Zach Borichevsky (Rodolfo) and Corinne Winters (Mimi) in Benedict Andrews’s present-day staging
Zach Borichevsky (Rodolfo) and Corinne Winters (Mimi) in Benedict Andrews’s present-day staging
DONALD COOPER

Well, if nothing else, those of us who had a sheltered upbringing know a lot more about the mechanics of taking heroin after seeing English National Opera’s new Puccini production. In Benedict Andrews’s present-day staging the two lovers have barely met before Rodolfo, clearly a seasoned junkie, has the belt tightened around Mimi’s arm and the needle in her veins. His excuse for not joining his friends — “just a few more lines to finish” — acquires a whole new meaning.

He and Mimi spend the rest of Act I lolling around the floor. No wonder Zach Borichevsky’s top notes sound parched, though Corinne Winters somehow manages to project delectable sounds while hunched up with her back to the audience.

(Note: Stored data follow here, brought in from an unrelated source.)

(** * Verification of [robustJsonParse]

    The AI service layer of the application funnels every model response
    through one helper, [robustJsonParse]: it scans the raw text for the first
    opening brace or bracket and the last closing brace or bracket, cuts the
    text between them out with [String.prototype.substring] and hands it to
    [JSON.parse]; a parse failure is reported on the error console and
    rethrown as a generic [Error].

    This development embeds that function, together with the platform
    operations it calls, and proves the properties its specification states
    about it. *)

From Stdlib Require Import ZArith NArith List String Ascii Bool Lia.
From Stdlib Require Import DecimalString.
Import ListNotations.

Local Open Scope Z_scope.

(** ** JavaScript strings

    A JavaScript string is a sequence of 16-bit code units; indices, as
    returned by [indexOf] and consumed by [substring], count code units. *)

Definition char16 := N.
Definition jsstring := list char16.

(** A source-code literal of ASCII characters, one code unit each. *)
Definition str (s : string) : jsstring :=
  List.map N_of_ascii (list_ascii_of_string s).

Definition ch (a : ascii) : char16 := N_of_ascii a.

(** The double quote, which cannot be written inside a literal here. *)
Definition dquote : char16 := 34%N.

(** [s.indexOf(c)] for a search string of one code unit: the least index at
    which [c] occurs, or -1. *)
Fixpoint indexOf (s : jsstring) (c : char16) : Z :=
  match s with
  | [] => -1
  | x :: t =>
      if N.eqb x c then 0
      else let r := indexOf t c in
           if r =? -1 then -1 else r + 1
  end.

(** [s.lastIndexOf(c)] for a search string of one code unit: the greatest
    index at which [c] occurs, or -1. *)
Fixpoint lastIndexOf (s : jsstring) (c : char16) : Z :=
  match s with
  | [] => -1
  | x :: t =>
      let r := lastIndexOf t c in
      if r =? -1 then (if N.eqb x c then 0 else -1) else r + 1
  end.

(** [s.substring(start, end)]: both arguments are clamped to [0, length],
    and swapped when the first exceeds the second. *)
Definition clamp (n len : Z) : Z := Z.min (Z.max n 0) len.

Definition substring (s : jsstring) (start end_ : Z) : jsstring :=
  let len := Z.of_nat (List.length s) in
  let finalStart := clamp start len in
  let finalEnd := clamp end_ len in
  let from := Z.min finalStart finalEnd in
  let to := Z.max finalStart finalEnd in
  firstn (Z.to_nat (to - from)) (skipn (Z.to_nat from) s).

(** ** JavaScript values produced by [JSON.parse] *)

(** A number, kept as the exact decimal its literal denotes:
    [(-1)^neg * mant * 10^expo], with [mant] free of trailing zeros.  The
    rounding to an IEEE double that the engine performs is not modelled. *)
Record Num := mkNum { neg : bool; mant : N; expo : Z }.

(** An object is its list of own properties in creation order (the engine's
    reordering of integer-like keys on enumeration is not modelled). *)
#[warnings="-register-all"]
Inductive JSValue :=
| JNull
| JBool (b : bool)
| JNumber (n : Num)
| JString (s : jsstring)
| JArray (elems : list JSValue)
| JObject (props : list (jsstring * JSValue)).

(** ** Thrown values and completions *)

(** The two kinds of exception in play: the [SyntaxError] of [JSON.parse]
    (its message is engine-defined and not modelled) and the plain [Error]
    objects built by [robustJsonParse], which carry a message and nothing
    else. *)
Inductive Thrown :=
| SyntaxError
| Error (message : jsstring).

Inductive Completion (A : Type) :=
| Normal (a : A)
| Throw (e : Thrown).
Arguments Normal {A} a.
Arguments Throw {A} e.

(** ** [JSON.parse]

    The built-in, without reviver, following the JSON grammar of ECMA-404 as
    ECMA-262 prescribes: whitespace is space, tab, line feed and carriage
    return; a duplicate key overwrites the earlier value. *)
Module JSON.

Definition is_ws (c : char16) : bool :=
  (N.eqb c 32 || N.eqb c 9 || N.eqb c 10 || N.eqb c 13)%bool.

Fixpoint skip_ws (s : jsstring) : jsstring :=
  match s with
  | c :: t => if is_ws c then skip_ws t else s
  | [] => []
  end.

(** [strip_prefix p s] is what follows [p] in [s], when [s] starts with [p]. *)
Fixpoint strip_prefix (p s : jsstring) : option jsstring :=
  match p, s with
  | [], _ => Some s
  | a :: p', b :: s' => if N.eqb a b then strip_prefix p' s' else None
  | _ :: _, [] => None
  end.

(** *** Numbers *)

Definition is_digit (c : char16) : bool := (N.leb 48 c && N.leb c 57)%bool.

(** The longest run of decimal digits at the head of [s], as digit values. *)
Fixpoint take_digits (s : jsstring) : list N * jsstring :=
  match s with
  | c :: t =>
      if is_digit c then
        let (ds, r) := take_digits t in ((c - 48)%N :: ds, r)
      else ([], s)
  | [] => ([], [])
  end.

Definition digits_value (ds : list N) : N :=
  fold_left (fun acc d => (acc * 10 + d)%N) ds 0%N.

(** Drops the zeros at the front of a list of digits; applied to the reversed
    digits of a mantissa it removes the trailing zeros and counts them. *)
Fixpoint drop_zeros (ds : list N) : list N * Z :=
  match ds with
  | d :: t => if N.eqb d 0 then let (r, k) := drop_zeros t in (r, k + 1)
              else (ds, 0)
  | [] => ([], 0)
  end.

Definition make_num (negative : bool) (int_ds frac_ds : list N) (e : Z) : Num :=
  let (sig_rev, zeros) := drop_zeros (rev (int_ds ++ frac_ds)) in
  let m := digits_value (rev sig_rev) in
  if N.eqb m 0 then mkNum negative 0 0
  else mkNum negative m (e - Z.of_nat (List.length frac_ds) + zeros).

(** int: a single 0, or a non-zero digit followed by digits. *)
Definition parse_int (s : jsstring) : option (list N * jsstring) :=
  match s with
  | c :: t =>
      if N.eqb c 48 then Some ([0%N], t)
      else if is_digit c then Some (take_digits s)
      else None
  | [] => None
  end.

(** frac: nothing, or a dot followed by at least one digit. *)
Definition parse_frac (s : jsstring) : option (list N * jsstring) :=
  match s with
  | c :: t =>
      if N.eqb c 46 then
        match take_digits t with
        | ([], _) => None
        | (ds, r) => Some (ds, r)
        end
      else Some ([], s)
  | [] => Some ([], [])
  end.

So do we gather that Mimi’s fatal illness is a heroin addiction instigated by Rodolfo? Her changing appearance through the acts, from naive, trainers-shod teenager to ashen-faced Amy Winehouse lookalike, certainly suggests that. And when Rodolfo’s flatmates disappear in Act IV to buy Mimi some “medicine”, they return with more heroin, which they proceed to heat in a spoon over a candle while she expires — thus both upstaging and undermining the most touching death scene in opera.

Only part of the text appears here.